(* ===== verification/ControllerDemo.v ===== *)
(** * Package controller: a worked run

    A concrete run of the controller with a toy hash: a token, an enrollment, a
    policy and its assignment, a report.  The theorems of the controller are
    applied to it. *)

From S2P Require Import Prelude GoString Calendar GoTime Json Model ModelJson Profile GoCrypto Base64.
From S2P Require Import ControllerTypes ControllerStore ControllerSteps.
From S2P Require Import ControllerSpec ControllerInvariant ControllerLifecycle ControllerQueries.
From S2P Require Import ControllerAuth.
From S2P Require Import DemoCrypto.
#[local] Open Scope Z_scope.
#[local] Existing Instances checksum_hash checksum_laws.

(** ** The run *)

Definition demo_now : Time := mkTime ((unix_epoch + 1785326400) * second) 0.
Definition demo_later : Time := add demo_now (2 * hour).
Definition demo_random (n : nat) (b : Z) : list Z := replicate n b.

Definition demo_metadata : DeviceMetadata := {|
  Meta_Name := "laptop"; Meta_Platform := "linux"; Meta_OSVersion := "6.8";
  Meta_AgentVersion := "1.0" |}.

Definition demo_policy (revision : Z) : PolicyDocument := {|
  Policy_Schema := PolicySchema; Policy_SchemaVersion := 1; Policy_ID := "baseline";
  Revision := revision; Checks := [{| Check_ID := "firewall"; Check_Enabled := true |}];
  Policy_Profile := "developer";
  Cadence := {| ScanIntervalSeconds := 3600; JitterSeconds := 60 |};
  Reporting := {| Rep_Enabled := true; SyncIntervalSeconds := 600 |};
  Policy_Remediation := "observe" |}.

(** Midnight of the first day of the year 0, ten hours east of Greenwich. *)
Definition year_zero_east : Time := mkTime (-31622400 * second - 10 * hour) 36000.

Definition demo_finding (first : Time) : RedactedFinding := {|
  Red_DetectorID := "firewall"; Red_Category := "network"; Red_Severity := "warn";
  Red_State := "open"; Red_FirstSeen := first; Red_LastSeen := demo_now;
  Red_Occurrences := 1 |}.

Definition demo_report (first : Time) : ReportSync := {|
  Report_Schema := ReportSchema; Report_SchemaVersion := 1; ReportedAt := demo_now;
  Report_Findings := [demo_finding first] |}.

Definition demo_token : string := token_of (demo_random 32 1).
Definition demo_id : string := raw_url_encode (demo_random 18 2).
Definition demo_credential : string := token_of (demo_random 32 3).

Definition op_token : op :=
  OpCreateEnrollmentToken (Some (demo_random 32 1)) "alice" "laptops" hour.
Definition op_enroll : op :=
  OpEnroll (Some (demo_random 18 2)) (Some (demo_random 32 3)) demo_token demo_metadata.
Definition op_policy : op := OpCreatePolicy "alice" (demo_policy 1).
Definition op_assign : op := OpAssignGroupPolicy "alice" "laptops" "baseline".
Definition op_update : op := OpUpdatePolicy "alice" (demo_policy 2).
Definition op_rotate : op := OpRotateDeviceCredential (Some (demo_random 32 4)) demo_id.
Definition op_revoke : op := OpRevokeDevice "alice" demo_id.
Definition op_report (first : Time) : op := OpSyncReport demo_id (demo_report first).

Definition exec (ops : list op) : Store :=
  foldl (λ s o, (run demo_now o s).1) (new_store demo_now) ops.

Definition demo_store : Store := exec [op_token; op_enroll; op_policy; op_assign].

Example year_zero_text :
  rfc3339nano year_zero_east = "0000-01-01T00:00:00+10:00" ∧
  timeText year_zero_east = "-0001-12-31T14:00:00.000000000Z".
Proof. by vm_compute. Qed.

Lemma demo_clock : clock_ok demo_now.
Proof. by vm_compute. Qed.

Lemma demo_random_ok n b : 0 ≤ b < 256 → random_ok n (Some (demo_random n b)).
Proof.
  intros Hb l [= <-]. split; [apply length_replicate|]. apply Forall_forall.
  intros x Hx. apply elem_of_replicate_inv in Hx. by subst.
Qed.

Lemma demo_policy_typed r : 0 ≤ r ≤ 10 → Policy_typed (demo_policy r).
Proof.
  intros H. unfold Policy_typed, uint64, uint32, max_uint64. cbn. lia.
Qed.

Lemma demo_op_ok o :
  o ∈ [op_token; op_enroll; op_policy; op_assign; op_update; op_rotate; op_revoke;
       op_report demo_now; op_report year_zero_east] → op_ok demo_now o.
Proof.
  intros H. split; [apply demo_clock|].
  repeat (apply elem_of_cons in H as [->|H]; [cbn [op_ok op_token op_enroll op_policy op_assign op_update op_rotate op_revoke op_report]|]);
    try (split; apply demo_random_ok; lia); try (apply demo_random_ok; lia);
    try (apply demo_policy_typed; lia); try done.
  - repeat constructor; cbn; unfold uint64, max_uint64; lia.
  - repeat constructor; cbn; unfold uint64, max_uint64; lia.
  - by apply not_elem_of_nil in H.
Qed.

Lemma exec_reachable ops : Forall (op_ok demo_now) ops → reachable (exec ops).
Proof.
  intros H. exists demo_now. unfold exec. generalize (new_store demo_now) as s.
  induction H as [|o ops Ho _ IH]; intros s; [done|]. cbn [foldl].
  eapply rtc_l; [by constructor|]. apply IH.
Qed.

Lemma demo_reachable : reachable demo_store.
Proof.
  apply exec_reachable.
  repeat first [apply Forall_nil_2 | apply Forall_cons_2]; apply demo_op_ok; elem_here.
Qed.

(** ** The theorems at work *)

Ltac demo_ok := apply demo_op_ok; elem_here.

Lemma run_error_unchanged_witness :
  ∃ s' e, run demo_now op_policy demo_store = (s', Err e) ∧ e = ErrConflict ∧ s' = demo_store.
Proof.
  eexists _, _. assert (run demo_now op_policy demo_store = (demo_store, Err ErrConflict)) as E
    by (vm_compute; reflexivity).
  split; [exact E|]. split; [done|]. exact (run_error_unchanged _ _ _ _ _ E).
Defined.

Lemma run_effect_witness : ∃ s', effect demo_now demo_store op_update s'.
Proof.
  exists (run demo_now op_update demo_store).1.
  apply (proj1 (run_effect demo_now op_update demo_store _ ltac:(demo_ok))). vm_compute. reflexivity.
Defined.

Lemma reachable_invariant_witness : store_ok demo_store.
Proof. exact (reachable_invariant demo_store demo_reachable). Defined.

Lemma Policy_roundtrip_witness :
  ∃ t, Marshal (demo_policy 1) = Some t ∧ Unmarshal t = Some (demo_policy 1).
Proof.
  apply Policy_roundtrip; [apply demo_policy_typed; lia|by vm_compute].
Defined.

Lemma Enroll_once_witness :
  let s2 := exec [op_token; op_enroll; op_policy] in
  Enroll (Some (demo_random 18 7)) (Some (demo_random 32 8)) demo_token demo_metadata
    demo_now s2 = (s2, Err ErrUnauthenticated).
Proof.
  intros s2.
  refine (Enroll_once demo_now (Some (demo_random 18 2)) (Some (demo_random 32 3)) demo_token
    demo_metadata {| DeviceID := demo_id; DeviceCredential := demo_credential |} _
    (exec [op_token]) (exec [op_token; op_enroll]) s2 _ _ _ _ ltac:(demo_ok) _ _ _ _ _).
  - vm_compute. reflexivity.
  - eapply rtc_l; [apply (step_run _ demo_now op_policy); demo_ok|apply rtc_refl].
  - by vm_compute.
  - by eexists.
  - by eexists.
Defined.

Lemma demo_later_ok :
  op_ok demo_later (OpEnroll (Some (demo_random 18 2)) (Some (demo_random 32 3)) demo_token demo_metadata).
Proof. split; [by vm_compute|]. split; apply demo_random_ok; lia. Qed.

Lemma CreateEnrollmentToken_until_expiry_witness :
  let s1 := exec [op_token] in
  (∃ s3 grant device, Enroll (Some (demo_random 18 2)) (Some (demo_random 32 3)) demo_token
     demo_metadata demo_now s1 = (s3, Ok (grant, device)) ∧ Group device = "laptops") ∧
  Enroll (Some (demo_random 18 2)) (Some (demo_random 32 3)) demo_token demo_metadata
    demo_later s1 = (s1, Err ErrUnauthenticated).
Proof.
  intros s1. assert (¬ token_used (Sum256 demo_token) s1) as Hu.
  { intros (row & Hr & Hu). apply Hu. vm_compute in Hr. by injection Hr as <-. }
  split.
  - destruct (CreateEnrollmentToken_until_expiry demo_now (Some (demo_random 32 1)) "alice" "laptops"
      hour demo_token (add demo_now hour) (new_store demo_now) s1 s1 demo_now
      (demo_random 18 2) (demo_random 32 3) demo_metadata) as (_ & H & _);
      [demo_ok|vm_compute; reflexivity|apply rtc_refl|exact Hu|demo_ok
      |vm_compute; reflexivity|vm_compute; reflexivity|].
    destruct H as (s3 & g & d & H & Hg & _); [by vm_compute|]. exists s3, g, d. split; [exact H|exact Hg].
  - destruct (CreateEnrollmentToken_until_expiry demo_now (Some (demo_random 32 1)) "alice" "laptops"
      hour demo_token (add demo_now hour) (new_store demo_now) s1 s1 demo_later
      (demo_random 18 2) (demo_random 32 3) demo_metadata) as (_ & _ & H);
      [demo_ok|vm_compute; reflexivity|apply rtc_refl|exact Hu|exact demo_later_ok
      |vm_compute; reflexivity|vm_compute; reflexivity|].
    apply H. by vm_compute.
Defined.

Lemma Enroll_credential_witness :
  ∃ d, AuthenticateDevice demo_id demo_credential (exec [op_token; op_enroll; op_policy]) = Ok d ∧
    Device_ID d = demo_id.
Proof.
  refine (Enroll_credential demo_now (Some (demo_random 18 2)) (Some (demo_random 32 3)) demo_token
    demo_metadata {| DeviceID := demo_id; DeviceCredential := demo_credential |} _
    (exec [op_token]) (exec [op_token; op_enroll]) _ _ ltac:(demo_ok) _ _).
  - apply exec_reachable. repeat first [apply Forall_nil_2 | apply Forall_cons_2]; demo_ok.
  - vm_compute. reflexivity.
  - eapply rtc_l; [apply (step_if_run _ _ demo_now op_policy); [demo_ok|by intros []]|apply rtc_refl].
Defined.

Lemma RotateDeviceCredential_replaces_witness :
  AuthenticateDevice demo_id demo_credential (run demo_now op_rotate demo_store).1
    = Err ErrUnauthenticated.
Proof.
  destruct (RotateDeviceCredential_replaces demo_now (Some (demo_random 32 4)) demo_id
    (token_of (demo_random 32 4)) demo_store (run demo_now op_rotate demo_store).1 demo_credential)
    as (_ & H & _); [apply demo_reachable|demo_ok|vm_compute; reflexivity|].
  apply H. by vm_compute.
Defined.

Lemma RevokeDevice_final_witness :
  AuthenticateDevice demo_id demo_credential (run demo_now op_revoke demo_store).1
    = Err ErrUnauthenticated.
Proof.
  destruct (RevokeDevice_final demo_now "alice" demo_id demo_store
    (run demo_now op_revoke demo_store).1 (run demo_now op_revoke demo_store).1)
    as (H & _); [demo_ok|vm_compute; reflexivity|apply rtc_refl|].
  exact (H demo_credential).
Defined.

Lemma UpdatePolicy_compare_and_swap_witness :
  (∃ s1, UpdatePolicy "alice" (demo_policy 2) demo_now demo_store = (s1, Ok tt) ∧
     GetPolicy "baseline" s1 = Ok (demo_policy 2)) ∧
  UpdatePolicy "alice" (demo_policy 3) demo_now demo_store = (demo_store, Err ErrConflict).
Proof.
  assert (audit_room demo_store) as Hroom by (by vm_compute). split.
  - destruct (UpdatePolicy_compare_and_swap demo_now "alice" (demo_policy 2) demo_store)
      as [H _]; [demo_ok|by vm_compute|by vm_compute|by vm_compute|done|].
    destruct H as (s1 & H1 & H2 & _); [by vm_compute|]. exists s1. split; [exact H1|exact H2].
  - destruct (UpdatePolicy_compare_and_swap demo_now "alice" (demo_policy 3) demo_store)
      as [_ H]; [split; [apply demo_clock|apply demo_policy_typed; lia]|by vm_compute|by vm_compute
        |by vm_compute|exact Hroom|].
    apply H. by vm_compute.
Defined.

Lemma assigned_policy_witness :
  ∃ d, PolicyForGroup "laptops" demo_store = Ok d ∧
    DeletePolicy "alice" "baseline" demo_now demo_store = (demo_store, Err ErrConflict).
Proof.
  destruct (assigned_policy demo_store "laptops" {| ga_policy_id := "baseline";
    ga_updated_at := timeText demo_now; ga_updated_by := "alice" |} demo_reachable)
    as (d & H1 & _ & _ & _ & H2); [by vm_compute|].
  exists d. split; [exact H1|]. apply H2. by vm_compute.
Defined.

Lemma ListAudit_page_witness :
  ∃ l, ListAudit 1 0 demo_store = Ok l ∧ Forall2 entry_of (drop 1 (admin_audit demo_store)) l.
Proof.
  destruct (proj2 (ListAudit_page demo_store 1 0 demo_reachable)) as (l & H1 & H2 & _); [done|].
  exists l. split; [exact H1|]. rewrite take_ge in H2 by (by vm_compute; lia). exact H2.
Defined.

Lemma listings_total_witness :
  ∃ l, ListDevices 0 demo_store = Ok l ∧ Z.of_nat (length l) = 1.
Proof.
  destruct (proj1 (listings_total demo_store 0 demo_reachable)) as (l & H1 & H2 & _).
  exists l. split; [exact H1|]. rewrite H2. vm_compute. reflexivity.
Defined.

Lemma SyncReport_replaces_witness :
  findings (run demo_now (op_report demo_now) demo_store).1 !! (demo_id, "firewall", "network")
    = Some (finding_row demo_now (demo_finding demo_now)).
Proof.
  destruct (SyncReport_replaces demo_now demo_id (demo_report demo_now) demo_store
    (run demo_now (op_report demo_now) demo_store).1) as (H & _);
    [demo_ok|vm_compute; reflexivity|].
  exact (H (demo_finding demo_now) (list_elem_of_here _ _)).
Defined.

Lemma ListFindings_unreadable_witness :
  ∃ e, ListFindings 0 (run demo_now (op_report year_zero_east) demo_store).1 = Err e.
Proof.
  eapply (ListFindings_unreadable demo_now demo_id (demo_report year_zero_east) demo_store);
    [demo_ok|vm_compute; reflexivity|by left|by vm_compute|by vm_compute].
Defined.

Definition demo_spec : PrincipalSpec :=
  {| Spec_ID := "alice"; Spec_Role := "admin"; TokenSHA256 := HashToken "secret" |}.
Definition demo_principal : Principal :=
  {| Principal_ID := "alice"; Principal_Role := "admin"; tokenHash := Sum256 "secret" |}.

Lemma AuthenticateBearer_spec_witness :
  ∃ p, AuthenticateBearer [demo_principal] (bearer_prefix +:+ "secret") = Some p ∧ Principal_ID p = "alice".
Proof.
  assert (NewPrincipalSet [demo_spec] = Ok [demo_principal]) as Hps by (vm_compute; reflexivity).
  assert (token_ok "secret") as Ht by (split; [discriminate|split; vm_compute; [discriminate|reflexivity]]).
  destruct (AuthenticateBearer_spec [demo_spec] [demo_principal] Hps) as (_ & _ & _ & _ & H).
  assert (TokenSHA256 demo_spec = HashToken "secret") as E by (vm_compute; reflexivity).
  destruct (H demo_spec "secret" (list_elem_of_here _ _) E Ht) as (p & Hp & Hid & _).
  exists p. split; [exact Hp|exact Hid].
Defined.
__________________________________________________
* What to work on
Look through the records above for the string "timeText", then copy every line that has it.

* Solution
  timeText year_zero_east = "-0001-12-31T14:00:00.000000000Z".
    ga_updated_at := timeText demo_now; ga_updated_by := "alice" |} demo_reachable)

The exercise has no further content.